During a routine security inspection tour carried out Friday around Akhmim archaeological site in Sohag, personnel of the Tourism and Antiquities Police stumbled upon three excavated pits with artefacts.
Minister of Antiquities Mohamed Ibrahim told Ahram Online that the pits were deep, reaching seven metres. They include limestone blocks, some of which are engraved with ancient Egyptian and Graeco-Roman scenes. Plain mud-brick blocks from the Graeco-Roman period were also found, as well as granite blocks and clay fragments.
“This site could house a great Middle Kingdom temple,” Ibrahim told Ahram Online. He went on to say that the huge granite blocks found, each 1.5 metre in diameter, could be the foundation or base of a temple column.
The archaeological committee verified that the unearthed objects are authentic. An Egyptian excavation mission is to embark on digging the site to discover what lies beneath the sands.

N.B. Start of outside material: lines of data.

(* ===== verification/Dies.v ===== *)
(** * Dies (dies/source/v1alpha1/zz_generated.die.go)

    A die holds a resource that is being built, and the resource it is
    compared with.  The generator writes the same methods for each of the
    nine types; they are written once here, for any type, and instantiated in
    DieTypes.v.  A die is used through a pointer: a method of an immutable die
    returns a new die, a method of a mutable one changes it in place. *)

From stdpp Require Import fin_sets.
From S2P Require Import Prelude GoErrors Effects Runtime ApiTypes GoHeap GoDeep.

(** What the generator fills into its template: the zero value of the type,
    the metadata that is frozen, and [DeepCopyInto]. *)
Class DieType `{KT : KubeTypes} (F T : Type) := {
  die_zero : T;
  die_freeze : T -> F;
  die_DeepCopyInto : T -> Mem T
}.

(** encoding/json, sigs.k8s.io/yaml, go-cmp and the unstructured converter,
    for one type.  [Unmarshal] fills in the variable it is given. *)
Class Codec `{KT : KubeTypes} (T : Type) := {
  RawExtension : Type;
  Unstructured : Type;
  CmpOption : Type;
  PatchType : Type;
  json_Unmarshal : string -> loc -> Mem (option error);
  yaml_Unmarshal : string -> loc -> Mem (option error);
  json_Marshal : T -> Mem (string + error);
  yaml_Marshal : T -> Mem (string + error);
  json_Marshal_raw : RawExtension -> string + error;
  json_Unmarshal_raw : string -> RawExtension + error;
  ToUnstructured : T -> Mem (Unstructured + error);
  cmp_Diff : T -> T -> list CmpOption -> Mem string;
  patch_Create : T -> T -> PatchType -> Mem (string + error);
  osx_ReadFile : string -> Mem (string + error)
}.

(** [reflect] and client-go's [jsonpath]. *)
Class Reflection `{KT : KubeTypes} := {
  reflect_Type : Type;
  reflect_Value : Type;
  AssignableTo : reflect_Type -> reflect_Type -> bool;
  value_Type : reflect_Value -> reflect_Type;
  CanAddr : reflect_Value -> bool;
  Addr : reflect_Value -> reflect_Value;
  type_String : reflect_Type -> string;
  JSONPath : Type;
  jsonpath_Parse : string -> JSONPath + error;
  FindResults : JSONPath -> loc -> Mem (list (list reflect_Value) + error)
}.

(** A callback of unknown type. *)
Record callback `{RF : Reflection} := mkCallback {
  NumIn : nat;
  NumOut : nat;
  In0 : reflect_Type;
  Call : reflect_Value -> Mem unit
}.

Section Methods.
Context `{KT : KubeTypes} {F T : Type} `{ST : !Stored T, SD : !Stored (Die F T), DT : !DieType F T}.

(** The fields of the die. *)
Abbreviation load_die := (load (T := Die F T)).

(** [*x.DeepCopy()] *)
Definition deref_DeepCopy (x : T) : Mem T :=
  y ← die_DeepCopyInto x; l ← new y; load l.

Definition Die_DeepCopy (d : loc) : Mem loc :=
  x ← load_die d;
  r ← deref_DeepCopy (d_r x);
  new (mkDie (die_freeze r) (d_mutable x) r (d_seal x)).

Definition DieImmutable (d : loc) (immutable : bool) : Mem loc :=
  x ← load_die d;
  if Bool.eqb (d_mutable x) (negb immutable) then mret d
  else
    d ← Die_DeepCopy d;
    x ← load_die d;
    _ ← store d (mkDie (d_frozen x) (negb immutable) (d_r x) (d_seal x));
    mret d.

Definition DieFeed (d : loc) (r : T) : Mem loc :=
  x ← load_die d;
  if d_mutable x
  then _ ← store d (mkDie (die_freeze r) (d_mutable x) r (d_seal x)); mret d
  else new (mkDie (die_freeze r) (d_mutable x) r (d_seal x)).

Definition DieFeedPtr (d : loc) (r : ptr T) : Mem loc :=
  match r with
  | nil_ptr => DieFeed d die_zero
  | at_loc l => r ← load l; DieFeed d r
  end.

Definition DieRelease (d : loc) : Mem T :=
  x ← load_die d;
  if d_mutable x then mret (d_r x) else deref_DeepCopy (d_r x).

Definition DieReleasePtr (d : loc) : Mem loc := r ← DieRelease d; new r.

(** [fn] gets a pointer to a variable that holds the released resource. *)
Definition DieStamp (d : loc) (fn : loc -> Mem unit) : Mem loc :=
  r ← DieRelease d;
  l ← new r;
  _ ← fn l;
  r ← load l;
  DieFeed d r.

(** The package's blank die is the argument; a nil callback is [None]. *)
Definition DieWith (Blank d : loc) (fns : list (option (loc -> Mem unit))) : Mem loc :=
  r ← DieRelease d;
  fed ← DieFeed Blank r;
  nd ← DieImmutable fed false;
  _ ← for_each fns (fun fn => match fn with Some fn => fn nd | None => mret tt end);
  r ← DieRelease nd;
  DieFeed d r.

Definition DieSealFeed (d : loc) (r : T) : Mem loc :=
  x ← load_die d;
  d ← (if d_mutable x then mret d else Die_DeepCopy d);
  seal ← deref_DeepCopy r;
  x ← load_die d;
  _ ← store d (mkDie (d_frozen x) (d_mutable x) (d_r x) seal);
  mret d.

Definition DieSeal (d : loc) : Mem loc := x ← load_die d; DieSealFeed d (d_r x).

Definition DieSealFeedPtr (d : loc) (r : ptr T) : Mem loc :=
  match r with
  | nil_ptr => DieSealFeed d die_zero
  | at_loc l => r ← load l; DieSealFeed d r
  end.

Definition DieSealRelease (d : loc) : Mem T := x ← load_die d; deref_DeepCopy (d_seal x).
Definition DieSealReleasePtr (d : loc) : Mem loc := r ← DieSealRelease d; new r.

(** [var Blank = (&Die{}).DieFeed(T{})] *)
Definition Blank_init : Mem loc :=
  d ← new (mkDie (die_freeze die_zero) false die_zero die_zero); DieFeed d die_zero.

(** ** Encodings *)

Context `{CD : !Codec T}.

(** [if err != nil { panic(err) }] *)
Definition or_panic {A : Type} (r : A + error) : Mem A :=
  match r with inl a => mret a | inr _ => panic "panic(err)" end.

Definition feed_decoded (decode : string -> loc -> Mem (option error)) (d : loc) (j : string) : Mem loc :=
  l ← new die_zero;
  err ← decode j l;
  match err with
  | Some _ => panic "panic(err)"
  | None => r ← load l; DieFeed d r
  end.

Definition DieFeedJSON (d : loc) (j : string) : Mem loc := feed_decoded json_Unmarshal d j.
Definition DieFeedYAML (d : loc) (y : string) : Mem loc := feed_decoded yaml_Unmarshal d y.
Definition DieFeedYAMLFile (d : loc) (name : string) : Mem loc :=
  r ← osx_ReadFile name; y ← or_panic r; DieFeedYAML d y.
Definition DieFeedRawExtension (d : loc) (raw : RawExtension) : Mem loc :=
  j ← or_panic (json_Marshal_raw raw); DieFeedJSON d j.

Definition release_encoded {A : Type} (encode : T -> Mem (A + error)) (d : loc) : Mem A :=
  l ← DieReleasePtr d; r ← load l; j ← encode r; or_panic j.

Definition DieReleaseJSON (d : loc) : Mem string := release_encoded json_Marshal d.
Definition DieReleaseYAML (d : loc) : Mem string := release_encoded yaml_Marshal d.
Definition DieReleaseUnstructured (d : loc) : Mem Unstructured := release_encoded ToUnstructured d.
Definition DieReleaseRawExtension (d : loc) : Mem RawExtension :=
  j ← DieReleaseJSON d; or_panic (json_Unmarshal_raw j).

Definition DieDiff (d : loc) (opts : list CmpOption) : Mem string :=
  x ← load_die d; cmp_Diff (d_seal x) (d_r x) opts.
Definition DiePatch (d : loc) (patchType : PatchType) : Mem (string + error) :=
  x ← load_die d; patch_Create (d_seal x) (d_r x) patchType.

Definition Die_MarshalJSON (d : loc) : Mem (string + error) := x ← load_die d; json_Marshal (d_r x).

(** [*d = *d.DieFeed( *resource)], also when decoding has failed. *)
Definition Die_UnmarshalJSON (d : loc) (b : string) : Mem (option error) :=
  x ← load_die d;
  if negb (d_mutable x)
  then mret (Some (fmt_Errorf "cannot unmarshal into immutable dies, create a mutable version first" []))
  else
    resource ← new die_zero;
    err ← json_Unmarshal b resource;
    r ← load resource;
    d' ← DieFeed d r;
    x ← load_die d';
    _ ← store d x;
    mret err.

(** ** Stamping at a path *)

Context `{RF : !Reflection}.

Definition call_with (fn : callback) (cv : reflect_Value) : Mem unit :=
  if AssignableTo (value_Type cv) (In0 fn) then Call fn cv
  else if CanAddr cv && AssignableTo (value_Type (Addr cv)) (In0 fn) then Call fn (Addr cv)
  else panic "callback function must accept value of type %q, found type %q".

Definition DieStampAt (d : loc) (jp : string) (fn : callback) : Mem loc :=
  DieStamp d (fun r =>
    if negb (NumIn fn =? 1)%nat then panic "callback function must have 1 input parameters"
    else if negb (NumOut fn =? 0)%nat then panic "callback function must have 0 output parameters"
    else
      match jsonpath_Parse ("{" +:+ jp +:+ "}") with
      | inr _ => panic "panic(err)"
      | inl cp =>
          cr ← FindResults cp r;
          match cr with
          | inr _ => mret tt
          | inl [] => panic "index out of range [0] with length 0"
          | inl (cvs :: _) => for_each cvs (call_with fn)
          end
      end).

(** ** The methods of one type *)

Record die_feeds := mkFeeds {
  m_DieImmutable : loc -> bool -> Mem loc;
  m_DieFeed : loc -> T -> Mem loc;
  m_DieFeedPtr : loc -> ptr T -> Mem loc;
  m_DieFeedJSON : loc -> string -> Mem loc;
  m_DieFeedYAML : loc -> string -> Mem loc;
  m_DieFeedYAMLFile : loc -> string -> Mem loc;
  m_DieFeedRawExtension : loc -> RawExtension -> Mem loc;
  m_DieRelease : loc -> Mem T;
  m_DieReleasePtr : loc -> Mem loc;
  m_DieReleaseJSON : loc -> Mem string;
  m_DieReleaseYAML : loc -> Mem string;
  m_DieReleaseRawExtension : loc -> Mem RawExtension
}.

Definition feeds : die_feeds :=
  mkFeeds DieImmutable DieFeed DieFeedPtr DieFeedJSON DieFeedYAML DieFeedYAMLFile DieFeedRawExtension
    DieRelease DieReleasePtr DieReleaseJSON DieReleaseYAML DieReleaseRawExtension.

Record die_stamps := mkStamps {
  m_DieStamp : loc -> (loc -> Mem unit) -> Mem loc;
  m_DieStampAt : loc -> string -> callback -> Mem loc;
  m_DieWith : loc -> list (option (loc -> Mem unit)) -> Mem loc;
  m_DeepCopy : loc -> Mem loc;
  m_DieSeal : loc -> Mem loc;
  m_DieSealFeed : loc -> T -> Mem loc;
  m_DieSealFeedPtr : loc -> ptr T -> Mem loc;
  m_DieSealRelease : loc -> Mem T;
  m_DieSealReleasePtr : loc -> Mem loc;
  m_DieDiff : loc -> list CmpOption -> Mem string;
  m_DiePatch : loc -> PatchType -> Mem (string + error)
}.

Definition stamps (Blank : loc) : die_stamps :=
  mkStamps DieStamp DieStampAt (DieWith Blank) Die_DeepCopy DieSeal DieSealFeed DieSealFeedPtr
    DieSealRelease DieSealReleasePtr DieDiff DiePatch.

(** ** Setters *)

(** [r.F = v], for a pointer [r]. *)
Definition assign_at {R} `{!Stored R} (l : loc) (f : R -> R) : Mem unit := x ← load l; store l (f x).

(** [d := Blank.DieImmutable(false).DieFeed(r.F); fn(d); r.F = d.DieRelease()],
    for an outer resource of type [R]. *)
Definition assign_die {R} `{!Stored R} (Blank : loc) (get_field : R -> T) (put_field : T -> R -> R)
    (fn : loc -> Mem unit) (l : loc) : Mem unit :=
  x ← load l;
  nd ← (b ← DieImmutable Blank false; DieFeed b (get_field x));
  _ ← fn nd;
  v ← DieRelease nd;
  assign_at l (put_field v).

Definition DieSet (d : loc) (f : T -> T) : Mem loc := DieStamp d (fun r => assign_at r f).
End Methods.
Arguments die_feeds {KT} T {CD}.
Arguments die_stamps {KT} T {CD RF}.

Police are searching for those who illegally excavated the site, to press charges against them.
Akhmim in Ancient Egypt was capital of the ninth nome of Upper Egypt and includes several ancient Egyptian and Coptic monuments.
Many of the ancient Egyptian structures were dismantled to be used in later periods. Today, little exists in its original form.
Among the most important monuments found in Akhmin is the remains of a Graeco-Roman temple dedicated to god of fertility Min, a temple built by King Ramses II, and the Akhmim necropolis.